Страница 32 из 38
Древние юкагиры обращались друг к другу на «вы». У них существовал обычай говорить собеседнику что-нибудь неприятное не прямо, а намеками, либо обращаясь к нему в третьем лице. Такая манера обращения носила специальное название — нэхомиани, что значит «уважать», «щадить».
Лучший кузнец и в полном смысле кормилец своих сородичей из Ушканского рода Василий Шалугин был, по словам Иохельсона, «чрезвычайно скромен» и никогда не произносил «худых слов». Он краснел, когда Иохельсон расспрашивал его об устройстве некоторых деталей костюма. «Он стыдлив, как девушка, — писал исследователь. — Древние юкагиры, говорят, от стыда помирали»{135}.
Юкагирам свойственна особая утонченность в восприятии красок. Мне уже приходилось говорить об излюбленной цветовой гамме верхнеколымских юкагиров (зеленый и синий отсутствуют вовсе, даже слов «зеленый» и «синий» нет в их лексиконе).
За мягкий белый цвет юкагиры особенно ценили серебро. Но самым любимым цветом юкагиров верхней Колымы был желтый. В песне юкагирского юноши, записанной Иохельсоном, говорится, что лицо девушки было точно пожелтевшая хвоя.
Однако смуглую кожу юкагиры не считали красивой, хотя в известный нам период они в этом отношении почти не отличались от окружавших их ламутов и якутов — представителей монголоидной расы, людей смуглых. Не указывает ли это на то, что дотунгусские предки юкагиров были европеоидами — людьми с белой кожей?
Любимая цветовая гамма нижнеколымских юкагиров не похожа на описанную выше: у них имелись слова «зеленый» и «синий», но не было слова «желтый». Данное обстоятельство подтверждает, на мой взгляд, особую близость ходынцев и чуванцев, представлявших собой большинство юкагиров нижней Колымы с конца XVIII в., к тунгусам.
У алазейских юкагиров встречаются слова «зеленый» и «желтый», но нет слова «синий». Зеленый и синий цвета весьма популярны у тунгусов.

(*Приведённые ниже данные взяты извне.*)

(** ** Activating *)

Record Activation := { report : InstallReport; install_dir : string }.
Definition report_status_str (r : InstallReport) : string :=
  match r with Installed _ _ _ => "ok" | Rejected _ => "rejected" | Failed _ => "failed" end.
Definition report_is_ok (r : InstallReport) : bool := match r with Installed _ _ _ => true | _ => false end.
Definition ledger_event (r : RegistryActivationConfig) (id : string) : Request :=
  {| method := "POST"; to_url := registry_url r +:+ "/manifests/" +:+ id +:+ "/activations";
     bearer := Some (registry_write_token r); body := [activator_pubkey r; "ok"] |}%string.
Definition post_activation_ledger_event (send : Outside) (r : RegistryActivationConfig) (id : string) : list Act * result unit string :=
  let q := ledger_event r id in
  ([Sent q], match send q with
             | Err e => Err ("POST activation ledger event: " +:+ e)%string
             | Ok reply => if is_success reply then Ok tt else Err ("HTTP " +:+ status_line reply +:+ dashed (detail reply))%string
             end).
(** [engine] is [installer_engine::activate] on the disk ([None]: its task panicked), [now] and [later]
    the clock before and after it ([None]: before the epoch). *)
Definition BEFORE_EPOCH : string := "system clock is before the Unix epoch".
Definition run_activate (engine : ActivateOptions -> Disk -> Disk * option InstallReport) (send : Outside) (now later : option Z)
  (cfg : ActivateCliConfig) (d : Disk) : Disk * list Act * result Activation string :=
  match now with
  | None => (d, [], Err BEFORE_EPOCH)
  | Some now =>
      match prepare_activation_dir d (work_dir cfg) (project_name cfg) with
      | (d, Err e) => (d, [], Err e)
      | (d, Ok dir) =>
          let opts := {| o_manifest_location := manifest_location cfg; o_allowlist := allowlist cfg; o_env_file := env_file cfg;
                         o_project_name := project_name cfg; o_protected := protected_name_substrings cfg; o_work_dir := dir;
                         o_now := now; o_require_binary_sandbox := require_binary_sandbox cfg |} in
          let ran := Ran opts d in
          let '(d, outcome) := engine opts d in
          match outcome with
          | None => (d, [ran], Err "activation task failed"%string)
          | Some report =>
              let said := [ran; Emitted "manifest_install" (report_status_str report)] in
              match report with
              | Installed id publisher project =>
                  let marker := {| m_manifest_id := id; m_publisher_pubkey := publisher; m_project_name := project;
                                   activated_at := default now later; ct_agent_version := version |} in
                  match write_activation_marker d dir marker with
                  | (d, Err e) =>
                      (d, said, Err ("activation of manifest " +:+ id +:+ " into " +:+ dir
                        +:+ " succeeded but its activation marker could not be written: " +:+ e
                        +:+ " -- the directory is not usable by `harness run` until it carries one")%string)
                  | (d, Ok _) =>
                      let posted := match registry cfg with
                                    | Some r =>
                                        let '(sent, ok) := post_activation_ledger_event send r id in
                                        sent ++ match ok with
                                                | Ok _ => []
                                                | Err e => [Printed ("warning: activation succeeded but the registry ledger event failed: " +:+ e)%string]
                                                end
                                    | None => []
                                    end in
                      (d, said ++ posted, Ok {| report := report; install_dir := dir |})
                  end
              | _ => (d, said, Ok {| report := report; install_dir := dir |})
              end
          end
      end
  end.
(* ===== verification/HarnessRun.v ===== *)
(** * HarnessRun: running a signed task on an activated bundle ([harness_run/mod.rs])

    The settings of [ct-agent harness run] and its pre-flight: which task may touch which directory.
    The agent loop, its tools and its back ends are harness-core's: the last step of a run. *)
From S2P Require Import Prelude Text Codec Net CliConfig ManifestRun Json.
From S2P Require Events.

#[local] Open Scope Z_scope.

(** ** Settings *)

(** The kinds this program names, and any other. *)
Inductive BackendKind := ClaudeCode | Codex | Gemini | OtherKind (id : string).
#[global] Instance BackendKind_eq_dec : EqDecision BackendKind.
Proof. solve_decision. Defined.
Inductive BackendChoice :=
| LiteLlm (base_url key_file : string)
| Cli (kind : BackendKind)
| Ollama (base_url : string)
| Auto.
Definition DEFAULT_OLLAMA_URL : string := "http://127.0.0.1:11434/v1".
Inductive Maturity := Supported | Experimental.
Record DetectedBackend := { kind : BackendKind; maturity : Maturity; binary : string; found_version : option string }.

Class HarnessCore := {
  parse_kind : string -> option BackendKind;
  kind_id : BackendKind -> string;
  binary_name : BackendKind -> option string;
  kind_maturity : BackendKind -> Maturity;
  all_kinds : list BackendKind;
  pick_auto : list DetectedBackend -> option DetectedBackend;
  resolve_in_bundle : string -> string -> result string string;
}.
Record SignedTask := { task_manifest_id : list byte; prompt : string }.

Record HarnessCliConfig := {
  h_task_location : string; h_manifest_location : string; h_allowlist : list (list byte); h_bundle_dir : string;
  h_backend : BackendChoice; claude_token_file : option string; allowed_models : list string; allow_unmarked_bundle : bool;
  h_state_dir : string; h_plan : bool; h_require_binary_sandbox : bool }.

Section Harness.
Context `{ManifestCore} `{HarnessCore}.
(** With the lock, up to the request: an answer from the store, or the refresh the caller asks for. *)
Inductive Looked := Finished (r : result string ResolveError) | Refreshing (s : StoredToken) (now : Z).
Definition look (path : string) (now : Z) (p : Process) : Looked * Process :=
  let '(r, w) := read_stored_token path (store p) in
  let p := with_store w p in
  match r with
  | Err e =>
      (Finished (Err (Definitive ("CT_OIDC_TOKEN is not set and no stored login was found at " +:+ path +:+ " (" +:+ e
        +:+ "). Run `ct-agent login`, " +:+ UNATTENDED_HINT +:+ ".")%string)), p)
  | Ok s =>
      if negb (is_stale s now) then (Finished (Ok (st_access s)), p)
      else match usable_refresh_token s now with
           | None =>
               let why := match given (st_refresh s) with
                          | Some _ => "its refresh token has expired too"
                          | None => "no refresh token is available"
                          end%string in
               (Finished (Err (Definitive ("the stored login has expired and " +:+ why +:+ ". Run `ct-agent login` again, "
                  +:+ UNATTENDED_HINT +:+ ".")%string)), note_degraded p)
           | Some t => (Refreshing s now, act [Presented (refresh_form s t)] p)
           end
  end.
(** From the answer to the request to the release of the lock. *)
Definition refreshed (path : string) (s : StoredToken) (now : Z) (reply : HttpReply) (p : Process) : result string ResolveError * Process :=
  match refresh_access_token reply with
  | Err (Http m) =>
      (Err (Transient ("the stored login has expired and refreshing it failed with a transient error (" +:+ m
         +:+ "); the IdP may be unreachable")%string), p)
  | Err e =>
      (Err (Definitive ("the stored login has expired and the IdP rejected the refresh (" +:+ login_error_text e
         +:+ "). Run `ct-agent login` again, " +:+ UNATTENDED_HINT +:+ ".")%string), note_degraded p)
  | Ok tok =>
      let next := after_refresh s tok now in
      let '(r, w) := persist_stored_token path next (store p) in
      (match r with
       | Ok _ => Ok (st_access next)
       | Err e => Err (Definitive ("refreshed the login but failed to save it at " +:+ path +:+ ": " +:+ e)%string)
       end, with_store w p)
  end.

(** A caller alone.  [call] is what it found before the lock. *)
Definition Call : Type := result string ResolveError + string.
Definition resolve_call (c : Call) (now : Z) (reply : HttpReply) (p : Process) : result string ResolveError * Process :=
  match c with
  | inl r => (r, p)
  | inr path =>
      match look path now p with
      | (Finished r, p) => (r, p)
      | (Refreshing s now, p) => refreshed path s now reply p
      end
  end.
Definition resolve_oidc_token_classified (f : Lookup) (read_to_string : string -> result string string) :=
  resolve_call (configured_token f read_to_string).
Definition resolve_oidc_token (f : Lookup) (read_to_string : string -> result string string) (now : Z) (reply : HttpReply) (p : Process)
  : result string string * Process :=
  let '(r, p) := resolve_oidc_token_classified f read_to_string now reply p in (map_err into_message r, p).

(** *** Tries *)

Definition OIDC_REFRESH_RETRY_ATTEMPTS : Z := 3.
Definition OIDC_REFRESH_RETRY_BASE : Z := 500 * MILLI.
Definition OIDC_REFRESH_RETRY_MAX : Z := 5 * SECOND.
Record Try := { t_env : Lookup; t_read : string -> result string string; t_now : Z; t_reply : HttpReply }.
Definition try_resolve (t : Try) : Process -> result string ResolveError * Process :=
  resolve_oidc_token_classified (t_env t) (t_read t) (t_now t) (t_reply t).
(** [attempt] of [attempts], what is slept, and the result; [None] while it waits for more tries. *)
Fixpoint retry_loop (tries : list Try) (attempts attempt delay : Z) (last : string) (p : Process)
  : list Z * option (result string string) * Process :=
  if attempts <? attempt then
    ([], Some (Err (last +:+ " -- gave up after " +:+ show attempts +:+ " attempt(s). The stored login itself is still "
       +:+ "refreshable; this is an IdP/network problem, not a re-login problem")%string), p)
  else match tries with
       | [] => ([], None, p)
       | t :: tries =>
           match try_resolve t p with
           | (Ok tok, p) => ([], Some (Ok tok), p)
           | (Err (Definitive m), p) => ([], Some (Err m), p)
           | (Err (Transient m), p) =>
               if attempt <? attempts then
                 let p := act [Line ("ct-agent: oidc refresh attempt " +:+ show attempt +:+ "/" +:+ show attempts +:+ " failed ("
                               +:+ m +:+ "); retrying in " +:+ show (delay / MILLI) +:+ "ms (#181)")%string] p in
                 let '(slept, r, p) := retry_loop tries attempts (attempt + 1) (Z.min (delay * 2) OIDC_REFRESH_RETRY_MAX) m p in
                 (delay :: slept, r, p)
               else retry_loop tries attempts (attempt + 1) delay m p
           end
       end.
Definition resolve_oidc_token_with_retry (tries : list Try) (attempts base : Z) (p : Process) : list Z * option (result string string) * Process :=
  retry_loop tries (Z.max attempts 1) 1 base "" p.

Юкагиры обладали тонким восприятием природы, в их отношении к ней много поэтического. Биолог Ф. С. Леонтьев, общавшийся в 1937 г. с омолонскими юкагирами, обратил внимание на их любовь к запаху молодой листвы. «Местные юкагиры очень любят тополь, — писал он. — Даже зимой охотники приносят домой букеты из мелких веток этого дерева. Ветки ставят в бутылки с водой. Позднее почки тополя раскрываются, и жилье наполняется ароматическим запахом»{136}.
«ПО ЗВАНИЮ ЧУВАНЕЦ,
А ПО ПРОИСХОЖДЕНИЮ КОРЯКА»
Русская грамота пришла к юкагирам вместе с христианством. По-видимому, первым грамотным юкагиром стал член Омолонского рода Востряков, который в начале прошлого века обучался в церковноприходской школе Нижнеколымска. Судя по имеющемуся сообщению, он не только сам овладел русской грамотой, но и обучал ей своих соплеменников.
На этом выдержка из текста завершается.